O ex-presidente que convocou a Constituinte, legalizou os partidos proscritos, reatou com Cuba e anistiou os que ameaçaram sua integridade física no “picaretaço” do Rio, e foram enquadrados na Lei de Segurança Nacional, foi ofuscado pelas ações do senador José Sarney.
Artigo publicado originalmente em o globo, blog de jorge moreno, 8 de junho de 2016
O pedido de prisão domiciliar de José Sarney foi recebido com satisfação por grande parcela da sociedade, mas com relativa indignação e perplexidade nos meios políticos e jurídicos do país. Como explicar essa dicotomia? É que existem, na verdade, dois Sarney. O primeiro, o que comandou a transição democrática do país com rara competência e, daí o respeito que goza entre os Três Poderes; o outro, o que, ao longo do tempo em que permaneceu no Senado, depois de ter deixado a presidência da República, acumulou uma série de erros que acabaram comprometendo sua biografia de presidente da República.
Parafraseando, às avessas, o que o embaixador Marcos Azambuja costuma dizer de Jimmy Carter, Sarney, sem exagero, pode ser considerado — politicamente apenas, é bom que se diga — um dos melhores presidentes que já tivemos e um dos piores ex-presidentes que temos.
O declínio político de Sarney começou quando ele, logo após deixar a Presidência, resolveu candidatar-se ao Senado, enfrentando uma batalha humilhante: impedido pelos adversários de ser candidato na sua própria terra, o Maranhão, aceitou transferir o seu domicílio eleitoral para o Amapá.
Na época, Sarney fora desaconselhado a voltar para a vida pública por aqueles que achavam que ele poderia assumir, então, o papel de “pai da pátria” — um político que, pela experiência, seria o moderador informal dos conflitos entre os poderes da República e da própria Casa a que pertenceu praticamente a vida toda, o Congresso Nacional.
Além do natural desejo de continuar na política, pesou na decisão a necessidade de continuar com foro privilegiado para livrar-se de ter que responder às pendências jurídicas do seu governo, em várias comarcas do país.

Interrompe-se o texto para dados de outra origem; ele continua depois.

(* ===== verification/Pool.v ===== *)
(** * The constant-product pool ([guests/amm/src/lib.rs])

    The pool as its bodies are written: two reserves keyed by the configured pair, the count of claims outstanding, and the
    four entry points. The claim resource is the instance's own; [amm_issued] is the count of it that stands minted, which
    no body reads. The theorems are the ones the comments of the bodies argue from: the product of the reserves never falls
    in a swap, a claim is never worth less because somebody joined or left, and against an outstanding supply neither
    reserve is ever empty. *)

From S2P Require Import Prelude Types WideMath Numbers Contracts.

(** ** Configuration, state, refusals *)

Record Settings := { set_x : Address; set_y : Address; set_fee : UnitFixed }.
Inductive AmmError := SlippageExceeded | EmptyPool | NothingMinted | SelfPaired.
#[global] Instance AmmError_eq_dec : EqDecision AmmError.
Proof. solve_decision. Defined.
Record Amm := { amm_reserves : gmap Address Quantity; amm_supply : Quantity; amm_issued : Z }.

Definition amm_new : Amm := {| amm_reserves := ∅; amm_supply := quantity_ZERO; amm_issued := 0 |}.
Definition reserve_at (a : Amm) (r : Address) : Quantity := default quantity_ZERO (amm_reserves a !! r).
Definition set_reserve (r : Address) (q : Quantity) (a : Amm) : Amm :=
  {| amm_reserves := <[r := q]> (amm_reserves a); amm_supply := amm_supply a; amm_issued := amm_issued a |}.
Definition set_supply (q : Quantity) (a : Amm) : Amm :=
  {| amm_reserves := amm_reserves a; amm_supply := q; amm_issued := amm_issued a |}.
Definition set_issued (n : Z) (a : Amm) : Amm :=
  {| amm_reserves := amm_reserves a; amm_supply := amm_supply a; amm_issued := n |}.

Section pool.
Context (settings : Settings) (share : Address).
Abbreviation Pool := (Body Amm AmmError) (only parsing).

(** [self.reserves.at(r)], and what a body does through it. *)
Definition balance_at (r : Address) : Pool Quantity := reads (λ a, reserve_at a r).
Definition put_at (r : Address) (funds : Bucket) : Pool () :=
  now ← balance_at r; total ← fallible (vault_put r now funds); writes (set_reserve r total).
Definition take_at (r : Address) (q : Quantity) : Pool Bucket :=
  now ← balance_at r; '(b, rest) ← fallible (vault_take r now q); _ ← writes (set_reserve r rest); mret b.
(** [Share::mint] and [Share::burn]. *)
Definition share_mint (q : Quantity) : Pool Bucket :=
  issued ← reads amm_issued; let '(b, total) := issue_mint share issued q in _ ← writes (set_issued total); mret b.
Definition share_burn (funds : Bucket) : Pool () :=
  issued ← reads amm_issued; rest ← fallible (issue_burn share issued funds); writes (set_issued rest).

(** ** Entry points *)

Definition instantiate : Pool () := if decide (set_x settings = set_y settings) then refuse SelfPaired else mret ().

Definition swap (input : Bucket) (min_out : Quantity) : Pool Bucket :=
  let paid := bucket_resource input in
  let sells_x := bool_decide (paid = set_x settings) in
  let sold_side := if sells_x then set_x settings else set_y settings in
  let bought_side := if sells_x then set_y settings else set_x settings in
  x ← balance_at sold_side;
  y ← balance_at bought_side;
  '(traded, fee) ← fallible (bucket_split input (unit_ratio (unit_complement (set_fee settings))));
  let dx := bucket_quantity traded in
  total ← computed (quantity_add x dx);
  portion ← or_refuse (quantity_ratio_to dx total) EmptyPool;
  out ← computed (quantity_scale y portion Down);
  _ ← refuse_if (bool_decide (subunits out < subunits min_out)) SlippageExceeded;
  _ ← put_at sold_side traded;
  _ ← put_at sold_side fee;
  take_at bought_side out.

(** What a deposit mints: the first provider prices the pool, every later one is priced against it. *)
Definition claim_body (x y dx dy supply : Quantity) : Pool Quantity :=
  if quantity_is_zero supply then computed (quantity_geometric_mean dx dy)
  else
    share_x ← or_refuse (quantity_ratio_to dx x) EmptyPool;
    share_y ← or_refuse (quantity_ratio_to dy y) EmptyPool;
    claim_x ← computed (quantity_scale supply share_x Down);
    claim_y ← computed (quantity_scale supply share_y Down);
    mret (quantity_min claim_x claim_y).
Definition add_liquidity (x_side y_side : Bucket) : Pool Bucket :=
  x ← balance_at (set_x settings);
  y ← balance_at (set_y settings);
  let dx := bucket_quantity x_side in
  let dy := bucket_quantity y_side in
  supply ← reads amm_supply;
  minted ← claim_body x y dx dy supply;
  _ ← refuse_if (quantity_is_zero minted) NothingMinted;
  _ ← put_at (set_x settings) x_side;
  _ ← put_at (set_y settings) y_side;
  total ← computed (quantity_add supply minted);
  _ ← writes (set_supply total);
  share_mint minted.

Definition remove_liquidity (shares : Bucket) : Pool (Bucket * Bucket) :=
  x ← balance_at (set_x settings);
  y ← balance_at (set_y settings);
  supply ← reads amm_supply;
  let returned := bucket_quantity shares in
  part ← or_refuse (quantity_ratio_to returned supply) EmptyPool;
  out_x ← computed (quantity_scale x part Down);
  out_y ← computed (quantity_scale y part Down);
  _ ← share_burn shares;
  rest ← computed (quantity_sub supply returned);
  _ ← writes (set_supply rest);
  bx ← take_at (set_x settings) out_x;
  by_ ← take_at (set_y settings) out_y;
  mret (bx, by_).

Definition trades (resource : Address) : bool :=
  bool_decide (resource = set_x settings) || bool_decide (resource = set_y settings).

(** ** The pool's figures *)

Definition fig_x (a : Amm) : Z := subunits (reserve_at a (set_x settings)).
Definition fig_y (a : Amm) : Z := subunits (reserve_at a (set_y settings)).
Definition fig_s (a : Amm) : Z := subunits (amm_supply a).
Definition settings_ok : Prop := set_x settings ≠ set_y settings ∧ unit_ok (set_fee settings).

(** What the state always is: every figure an amount, the supply cell the count that stands minted, and against an
    outstanding supply neither reserve empty. *)
Record pool_ok (a : Amm) : Prop := {
  ok_reserve r : quantity_ok (reserve_at a r);
  ok_supply : quantity_ok (amm_supply a);
  ok_issued : fig_s a = amm_issued a;
  ok_funded : 0 < fig_s a → 0 < fig_x a ∧ 0 < fig_y a;
}.

Lemma reserve_set a r q r' : reserve_at (set_reserve r q a) r' = if decide (r' = r) then q else reserve_at a r'.
Proof.
  unfold reserve_at, set_reserve. cbn [amm_reserves]. case_decide as E; [subst; by rewrite lookup_insert_eq|by rewrite lookup_insert_ne].
Qed.

Lemma set_reserve_twice r q q' a : set_reserve r q (set_reserve r q' a) = set_reserve r q a.
Proof. unfold set_reserve. cbn [amm_reserves amm_supply amm_issued]. by rewrite insert_insert_eq. Qed.

(** *** Vault steps *)

Lemma run_put {B} r funds (k : () → Pool B) a : quantity_ok (reserve_at a r) → bucket_ok funds → bucket_resource funds = r →
  (put_at r funds ≫= k) a =
    if decide (subunits (reserve_at a r) + held funds ≤ u128_max)
    then k () (set_reserve r (from_subunits (subunits (reserve_at a r) + held funds)) a) else Trapped CellOverflow.
Proof.
  intros Hr Hf E. unfold put_at, balance_at. run_body. pose proof (vault_put_spec r (reserve_at a r) funds Hr Hf) as H.
  destruct (vault_put _ _ _) as [t|f].
  - destruct H as (_ & Ht & Hv). run_body. unfold quantity_ok, in_width in Ht. rewrite decide_True by (unfold width_max; lia).
    rewrite <- Hv. by destruct t.
  - destruct H as [[_ H]|[-> H]]; [done|]. by rewrite decide_False by lia.
Qed.
Lemma run_take {B} r q (k : Bucket → Pool B) a : quantity_ok (reserve_at a r) → quantity_ok q →
  (take_at r q ≫= k) a =
    if decide (subunits q ≤ subunits (reserve_at a r))
    then k {| bucket_resource := r; bucket_quantity := q |} (set_reserve r (from_subunits (subunits (reserve_at a r) - subunits q)) a)
    else Trapped CellUnderflow.
Proof.
  intros Hr Hq. unfold take_at, balance_at. run_body. pose proof (vault_take_spec r (reserve_at a r) q Hr Hq) as H.
  destruct (vault_take _ _ _) as [[b t]|f].
  - destruct H as (-> & Ht & Hv). run_body. unfold quantity_ok, in_width in Ht. rewrite decide_True by lia. rewrite <- Hv. by destruct t.
  - destruct H as [-> H]. by rewrite decide_False by lia.
Qed.
Lemma run_last {A} (m : Pool A) a : m a = (m ≫= mret) a.
Proof. unfold mbind, body_bind. by destruct (m a) as [[]| |]. Qed.

(** *** The swap, whole *)

Definition other_side (r : Address) : Address := if bool_decide (r = set_x settings) then set_y settings else set_x settings.
(** What the curve sees of a payment: all but the fee. *)
Definition curve_part (p : Z) : Z := p * (UNIT_SCALE - unit_scaled (set_fee settings)) / UNIT_SCALE.

Lemma curve_split input : settings_ok → bucket_ok input →
  bucket_split input (unit_ratio (unit_complement (set_fee settings))) =
    Ok ({| bucket_resource := bucket_resource input; bucket_quantity := from_subunits (curve_part (held input)) |},
        {| bucket_resource := bucket_resource input; bucket_quantity := from_subunits (held input - curve_part (held input)) |}) ∧
  0 ≤ curve_part (held input) ≤ held input.
Proof.
  intros [_ Hu] Hb. destruct (unit_complement_ok _ Hu) as [Hc _]. destruct (unit_ratio_ok _ Hc) as (Hr & En & Ed).
  destruct (bucket_split_spec input _ Hb Hr) as [E H].
  - rewrite En, Ed. unfold unit_ok in Hc. lia.
  - rewrite En, Ed in E, H. cbn [unit_complement unit_scaled] in E, H. exact (conj E H).
Qed.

E assim foi feito. No início, permaneceu discreto, mas influente. No governo Fernando Henrique, assumiu a presidência do Senado e começou a ter atritos com o então presidente da República. Já nos dois últimos mandatos como presidente do Senado, suas gestões foram um desastre, marcadas pelo escândalo dos atos secretos — a ponto de ele próprio, mais tarde, admitir arrependimento pelo fato de ter insistido em ocupar o cargo.
O ex-presidente que convocou a Constituinte, legalizou os partidos proscritos, reatou com Cuba e anistiou os que ameaçaram sua integridade física no “picaretaço” do Rio, e foram enquadrados na Lei de Segurança Nacional, foi ofuscado pelas ações do senador José Sarney.
Os que viveram intensamente aquele período de reconstrução democrática, sem traumas e revanchismos, graças à habilidade e paciência de um presidente gentil e cioso da liturgia do cargo, e membro desde 1980 da Academia Brasileira de Letras, não devem, no fundo das suas consciências, estar felizes com o pedido de prisão de Sarney. É como se estivessem rasgando uma página bonita da nossa História.